Performance was interesting to map out since we were largely in uncharted waters. As we all know, Hadoop either has a math or a space problem but rarely does it have both. To fix one you have to buy both parts if you are using the antiquated and truly non-operational DAS model. The split was exactly what we hoped - we could add data seamlessly and in place as needed and add more space through growing out the Isilon cluster as normal, and we could throw more compute nodes at specific jobs with the expected diminishing returns curve of performance as the cluster time-sliced resources more and more. The biggest challenge was in memory usage and heap sizing with shuffle space issues being a close second. We worked through these with a fair degree of trail and error, but ultimately found combinations that allowed us to properly size and scale the clusters to meet the test-plan we had set out. What was eye-opening was the point at which the curve falls off - the VM environment performed on par with a comparable physical system with small numbers of nodes, but when scaled out it continued to improve well past the point we had expected it to fall over. We attributed this to two things:


First was the optimization of the jobs for the environment - solid technology will never fix sub-optimal code. You can throw more hardware at it to make it go incrementally faster, but simple code tweaks and using built-in functions gave us important performance gains. The second was the fact that with the combination of the Isilon reducing the overall need to wait for multiple write chains to finish, and the ability for all nodes in the cluster to participate because of the lack of the need for data locality computations (all nodes see all the HDFS volume of data as "local") the jobs were able to get down to work a lot fast than in a legacy model of DAS where they had to spend a fair amount of time mapping out jobs and waiting for data. In our testing, regardless of cluster size, every node worked on a task against a given data set. This can create sub-optimal scenarios where a very small data set tries to get broken up on too many nodes and the process of doing that work outweighs the time it would take to just run the job on one or two nodes - there are many ways to handle this and we are investigating some programatic controls internally to see if we can find a managed appraoch to this that runs inline with the jobs themselves. The end result though is that this organization was able to analyze much larger volumes of data than they could previously because they are no longer constrained by the node count of the cluster and the storage space on each node.

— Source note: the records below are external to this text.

(** [target.cancel(reason)]: the work keeps the first reason it is given. *)
Definition deliver (t : nat) (r : CancellationReason) (w : World) : World :=
  w <| delivered := partial_alter (λ o, Some (default r o)) t (delivered w) |>.

(** Up to four listeners from the front are dropped when dead and moved to the
    back when alive. *)
Fixpoint prune (w : World) (n : nat) (l : list Listener) : list Listener :=
  match n, l with
  | S n, old :: l => prune w n (if live w old then l ++ [old] else l)
  | _, _ => l
  end.

Definition run_step (c : nat) (w : World) : option World :=
  match calls w !! c with
  | Some (L_Push t m) =>
      let pruned := prune w (Nat.min (length (listeners w)) 4) (listeners w) in
      Some (goto c (L_Read t m) (w <| listeners := pruned ++ [mkListener t m] |>))
  | Some (L_Read t m) =>
      Some (goto c Finished
        match recorded_reason (state w) with
        | Some r => if accepts m r then deliver t r w else w
        | None => w
        end)
  | Some (C_Exchange r) =>
      Some (match publish (state w) r with
            | (CR_Cancelled, state') => goto c (C_Collect r) (w <| state := state' |>)
            | (CR_AlreadyCancelled, _) => goto c Finished w
            end)
  | Some (C_Collect r) => Some (goto c (C_Deliver r (filter (λ l, live w l = true) (listeners w))) w)
  | Some (C_Deliver r (l :: ls)) =>
      Some (goto c (C_Deliver r ls) (if accepts (mode l) r then deliver (target l) r w else w))
  | Some (C_Deliver r []) => Some (goto c Finished w)
  | _ => None
  end.

Definition step (w : World) (l : Label) : option World :=
  match l with
  | Link c t m => match calls w !! c with None => Some (goto c (L_Push t m) w) | Some _ => None end
  | Cancel c r => match calls w !! c with None => Some (goto c (C_Exchange r) w) | Some _ => None end
  | Die t => Some (w <| dead := {[t]} ∪ dead w |>)
  | Run c => run_step c w
  end.

Definition initial : World := mkWorld 0 [] ∅ ∅ ∅.

Fixpoint execute (w : World) (ls : list Label) : option World :=
  match ls with [] => Some w | l :: ls => w' ← step w l; execute w' ls end.

(** *** The invariant

    A link that has pushed is remembered until it is dead, has been delivered
    to, or its mode does not want the reason. *)
Definition served (w : World) (l : Listener) : Prop :=
  target l ∈ dead w ∨
  match recorded_reason (state w) with
  | None => l ∈ listeners w
  | Some r =>
      accepts (mode l) r = false ∨ is_Some (delivered w !! target l) ∨
      (∃ c, calls w !! c = Some (L_Read (target l) (mode l))) ∨
      l ∈ listeners w ∧ (∃ c, calls w !! c = Some (C_Collect r)) ∨
      ∃ c ls, calls w !! c = Some (C_Deliver r ls) ∧ l ∈ ls
  end.

Definition basic (w : World) : Prop :=
  valid_state (state w) ∧
  (∀ c r, calls w !! c = Some (C_Collect r) ∨ (∃ ls, calls w !! c = Some (C_Deliver r ls)) →
     recorded_reason (state w) = Some r) ∧
  (∀ t r, delivered w !! t = Some r → recorded_reason (state w) = Some r) ∧
  (∀ c t m, calls w !! c = Some (L_Read t m) → served w (mkListener t m)).

Lemma prune_keeps w n l x : x ∈ l → live w x = true → x ∈ prune w n l.
Proof.
  revert l. induction n as [|n IH]; intros [|old l] Hx Hl; simpl; try done.
  apply IH; [|done]. apply elem_of_cons in Hx as [<-|Hx]; [rewrite Hl; set_solver|].
  destruct (live w old); set_solver.
Qed.

(** What a call may do for the listeners that depend on it. *)
Definition hands_over (w w' : World) (p : Pc) : Prop :=
  match p with
  | L_Read t m => ∀ r, recorded_reason (state w) = Some r → accepts m r = true → is_Some (delivered w' !! t)
  | C_Collect r => ∃ c ls, calls w' !! c = Some (C_Deliver r ls) ∧ ∀ x, x ∈ listeners w → target x ∉ dead w → x ∈ ls
  | C_Deliver r ls => ls = [] ∨ ∃ c ls', calls w' !! c = Some (C_Deliver r ls') ∧
      ∀ x, x ∈ ls → x ∈ ls' ∨ accepts (mode x) r = false ∨ is_Some (delivered w' !! target x)
  | _ => True
  end.

Definition moves (w w' : World) : Prop :=
  state w' = state w ∧ dead w ⊆ dead w' ∧
  (∀ x, x ∈ listeners w → target x ∉ dead w → x ∈ listeners w') ∧
  (∀ t, is_Some (delivered w !! t) → is_Some (delivered w' !! t)) ∧
  (∀ c p, calls w !! c = Some p → calls w' !! c = Some p ∨ hands_over w w' p).

Lemma served_moves w w' l : moves w w' → served w l → served w' l.
Proof.
  intros (Hst & Hdead & Hlis & Hdel & Hcalls) Hs. unfold served in *. rewrite Hst.
  destruct (decide (target l ∈ dead w')) as [|Hnd]; [by left|right].
  destruct Hs as [Hd|Hs]; [by apply Hdead in Hd|].
  assert (target l ∉ dead w) as Hnd0 by set_solver.
  destruct (recorded_reason (state w)) as [r|] eqn:Hr; [|by apply Hlis].
  destruct Hs as [?|[?|[[c Hc]|[[Hl [c Hc]]|(c & ls & Hc & Hl)]]]].
  - by left.
  - right; left. auto.
  - destruct (Hcalls _ _ Hc) as [Hc'|Hc']; [right; right; left; eauto|].
    destruct (accepts (mode l) r) eqn:Ha; [|by left]. right; left. eauto.
  - destruct (Hcalls _ _ Hc) as [Hc'|(c' & ls & Hc' & Hin)].
    + do 3 right. left. split; [by apply Hlis|eauto].
    + do 4 right. exists c', ls. auto.
  - destruct (Hcalls _ _ Hc) as [Hc'|[->|(c' & ls' & Hc' & Hin)]]; [do 4 right; eauto|by apply elem_of_nil in Hl|].
    destruct (Hin _ Hl) as [?|[?|?]]; [do 4 right; eauto|by left|right; by left].
Qed.

Lemma delivered_deliver t r w t' :
  delivered (deliver t r w) !! t' = if decide (t = t') then Some (default r (delivered w !! t')) else delivered w !! t'.
Proof. simpl. case_decide; [subst; by rewrite lookup_partial_alter_eq|by rewrite lookup_partial_alter_ne]. Qed.

(** A call that goes on, touching nothing but its place. *)
Lemma moves_goto w w1 c p0 p :
  calls w1 = calls w → calls w !! c = p0 → state w1 = state w → dead w ⊆ dead w1 →
  (∀ x, x ∈ listeners w → target x ∉ dead w → x ∈ listeners w1) →
  (∀ t, is_Some (delivered w !! t) → is_Some (delivered w1 !! t)) →
  from_option (hands_over w (goto c p w1)) True p0 → moves w (goto c p w1).
Proof.
  intros Hcalls Hc ? ? ? ? Hh. split_and!; try done. intros c' p' Hc'. simpl. rewrite Hcalls.
  destruct (decide (c = c')) as [<-|]; [|left; by rewrite lookup_insert_ne].
  right. subst p0. by rewrite Hc' in Hh.
Qed.

Lemma moves_run w c w' :
  basic w → run_step c w = Some w' → (∀ r, calls w !! c ≠ Some (C_Exchange r)) → moves w w'.
Proof.
  intros (Hv & Hrec & Hdel & _) Hs Hne. unfold run_step in Hs.
  destruct (calls w !! c) as [[t m|t m|r|r|r [|l ls]|]|] eqn:Hc; try done; injection Hs as <-.
  - eapply moves_goto; [done|exact Hc|done|set_solver| |done|]; simpl; [|done].
    intros x Hx Hnd. apply elem_of_app. left. apply prune_keeps; [done|]. by apply bool_decide_eq_true.
  - destruct (recorded_reason (state w)) as [r|] eqn:Hr; [destruct (accepts m r) eqn:Ha|].
    + eapply moves_goto; [done|exact Hc|done|done|done| |].
      * intros t' Ht'. rewrite (delivered_deliver t r w t'). case_decide; [by eexists|done].
      * intros r' _ _. change (is_Some (delivered (deliver t r w) !! t)). rewrite delivered_deliver, decide_True by done. by eexists.
    + eapply moves_goto; [done|exact Hc|done|done|done|done|]. simpl. intros r' Hr' Ha'. congruence.
    + eapply moves_goto; [done|exact Hc|done|done|done|done|]. simpl. intros r' Hr'. congruence.
  - by destruct (Hne r).
  - eapply moves_goto; [done|exact Hc|done|done|done|done|]. simpl. exists c. eexists.
    split; [by rewrite lookup_insert_eq|].
    intros x Hx Hnd. apply list_elem_of_filter. split; [|done]. by apply bool_decide_eq_true.
  - eapply moves_goto; [done|exact Hc|done|done|done|done|]. by left.
  - eapply moves_goto; [by case_match|exact Hc|by case_match|by case_match|by case_match| |].
    + intros t' Ht'. case_match; [|done]. rewrite (delivered_deliver (target l) r w t'). case_decide; [by eexists|done].
    + right. exists c, ls. split; [simpl; by rewrite lookup_insert_eq|].
      intros x [->|Hx]%elem_of_cons; [right|by left]. destruct (accepts (mode l) r) eqn:Ha; [right|by left].
      change (is_Some (delivered (deliver (target l) r w) !! target l)). rewrite delivered_deliver, decide_True by done. by eexists.
Qed.

(** The compare-exchange: from then on the winner answers for every listener. *)
Lemma served_exchange w c r w' l :
  basic w → calls w !! c = Some (C_Exchange r) → run_step c w = Some w' → served w l → served w' l.
Proof.
  intros (Hv & _) Hc Hs Hl. unfold run_step in Hs. rewrite Hc in Hs. injection Hs as <-.
  destruct (recorded_reason (state w)) as [r0|] eqn:Hr.
  - rewrite publish_recorded by congruence. apply served_moves with w; [|done].
    by eapply moves_goto; [done|exact Hc|done|done|done|done|].
  - rewrite (valid_recorded _ Hv Hr). change (publish 0 r) with (CR_Cancelled, (publish 0 r).2). cbv beta iota.
    unfold served in *. rewrite Hr in Hl. simpl in *.
    destruct Hl as [?|Hl]; [by left|right].
    change (recorded_reason (CancellationState.cancelled_code r)) with (recorded_reason (publish 0 r).2).
    rewrite publish_fresh. do 3 right. left. split; [done|]. exists c. by rewrite lookup_insert_eq.
Qed.

Lemma served_step w l w' x : basic w → step w l = Some w' → served w x → served w' x.
Proof.
  intros Hb Hs. destruct l as [c t m|c r|t|c]; simpl in Hs.
  - destruct (calls w !! c) eqn:Hc; [done|]. injection Hs as <-. apply served_moves.
    by eapply moves_goto; [done|exact Hc|done|done|done|done|].
  - destruct (calls w !! c) eqn:Hc; [done|]. injection Hs as <-. apply served_moves.
    by eapply moves_goto; [done|exact Hc|done|done|done|done|].
  - injection Hs as <-. apply served_moves. split_and!; try done; [set_solver|]. by left.
  - destruct (calls w !! c) as [p|] eqn:Hc; [|unfold run_step in Hs; by rewrite Hc in Hs].
    destruct p; try (apply served_moves; eapply moves_run; [done|done|]; intros ?; congruence).
    by eapply served_exchange.
Qed.

Lemma basic_step w l w' : basic w → step w l = Some w' → basic w'.
Proof.
  intros Hb Hs. pose proof Hb as (Hv & Hrec & Hdel & Hread).
  assert (∀ c t m, calls w !! c = Some (L_Read t m) → served w' (mkListener t m)) as Hold
    by (intros; eapply served_step; eauto).
  assert (Hnew : ∀ c0 p, calls w' = <[c0 := p]> (calls w) → state w' = state w →
    (∀ t r, delivered w' !! t = Some r → recorded_reason (state w) = Some r) →
    (match p with
     | C_Collect r | C_Deliver r _ => recorded_reason (state w) = Some r
     | L_Read t m => served w' (mkListener t m)
     | _ => True end) → basic w').
  { intros c0 p Hcalls Hst Hd Hp. unfold basic. rewrite Hst, Hcalls. split; [done|]. split; [|split; [done|]].
    - intros c r. destruct (decide (c0 = c)) as [<-|].
      + rewrite lookup_insert_eq. by intros [[= ->]|[? [= ->]]].
      + rewrite lookup_insert_ne by done. apply Hrec.
    - intros c t m. destruct (decide (c0 = c)) as [<-|].
      + rewrite lookup_insert_eq. by intros [= ->].
      + rewrite lookup_insert_ne by done. apply Hold. }
  destruct l as [c t m|c r|t|c]; simpl in Hs.
  - destruct (calls w !! c) eqn:Hc; [done|]. injection Hs as <-. by eapply Hnew.
  - destruct (calls w !! c) eqn:Hc; [done|]. injection Hs as <-. by eapply Hnew.
  - injection Hs as <-. by split_and!.
  - unfold run_step in Hs. destruct (calls w !! c) as [[t m|t m|r|r|r [|l ls]|]|] eqn:Hc; try done; injection Hs as <-.
    + eapply Hnew; [done|done|done|]. right. simpl. destruct (recorded_reason (state w)) as [r|] eqn:Hr.
      * do 2 right. left. exists c. simpl. by rewrite lookup_insert_eq.
      * set_solver.
    + destruct (recorded_reason (state w)) as [r|] eqn:Hr; [destruct (accepts m r)|]; eapply Hnew; try done.
      intros t' r'. change (delivered (deliver t r w) !! t' = Some r' → Some r = Some r'). rewrite delivered_deliver. case_decide; [|intros ?%Hdel; congruence].
      intros [= <-]. destruct (delivered w !! t') eqn:E; [apply Hdel in E; simpl; congruence|done].
    + destruct (publish (state w) r) as [[|] s'] eqn:Hp.
      * unfold publish in Hp. case_match eqn:E; [|done]. injection Hp as <-. bool_to_prop. rewrite E in *.
        assert (∀ c r, calls w !! c = Some (C_Collect r) ∨ (∃ ls, calls w !! c = Some (C_Deliver r ls)) → False) as Hno
          by (intros c' r' Hc'; by apply Hrec in Hc').
        split; [by right; eexists|]. split; [|split].
        -- intros c' r'. simpl. destruct (decide (c = c')) as [<-|].
           ++ rewrite lookup_insert_eq. intros [[= ->]|[? [=]]]. apply publish_fresh.
           ++ rewrite lookup_insert_ne by done. by intros ?%Hno.
        -- intros t r' Ht. by apply Hdel in Ht.
        -- intros c' t m. simpl. destruct (decide (c = c')) as [<-|]; [by rewrite lookup_insert_eq|].
           rewrite lookup_insert_ne by done. apply Hold.
      * by eapply Hnew.
    + eapply Hnew; try done. simpl. apply (Hrec c). by left.
    + by eapply Hnew.
    + eapply Hnew; [by case_match|by case_match| |].
      * intros t r'. case_match; [|apply Hdel].
        change (delivered (deliver (target l) r w) !! t = Some r' → recorded_reason (state w) = Some r'). rewrite delivered_deliver.
        case_decide; [|apply Hdel]. intros [= <-].
        destruct (delivered w !! t) eqn:E; [by apply Hdel in E|]. apply (Hrec c). eauto.
      * apply (Hrec c). eauto.
Qed.

Lemma execute_inv w ls w' x :
  basic w → served w x → execute w ls = Some w' → basic w' ∧ served w' x.
Proof.
  revert w. induction ls as [|l ls IH]; simpl; intros w Hb Hx He; [by injection He as <-|].
  destruct (step w l) as [w1|] eqn:Hs; [|done]. apply (IH w1); [by eapply basic_step|by eapply served_step|done].
Qed.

Time to results is key to analytics, and just eliminating the process of loading the Hadoop environment reduced the time to run a job from multiple days into hours. Do not let developers or data scientists minimize this piece of a job! The time it takes to run a job and get results is the time it takes from the minute the data is created to the time the analytics result set is created, and includes the time it takes to load data into the engine doing the math. Not only did the jobs run at the same rate or better, but without any lead-time to load the data we eliminated many hours of manual work required to populate the HDFS environment before jobs could run at all. This means that our time to results was exponentially shorter, our time to provision a functional and working environment was significantly shortened, and so the overall value of our platform means that this organization can reach conclusions and derive insight with significantly greater agility. That is money against the bottom line and that is the value of the federated solution.

 

Like so many great things, it started over casual dinner conversation and a diagram on a napkin. What emerged was a resounding affirmation that with the right tools, people, and collaboration it is possible to affect real change into the legacy mind-set and create value from things we often take for granted.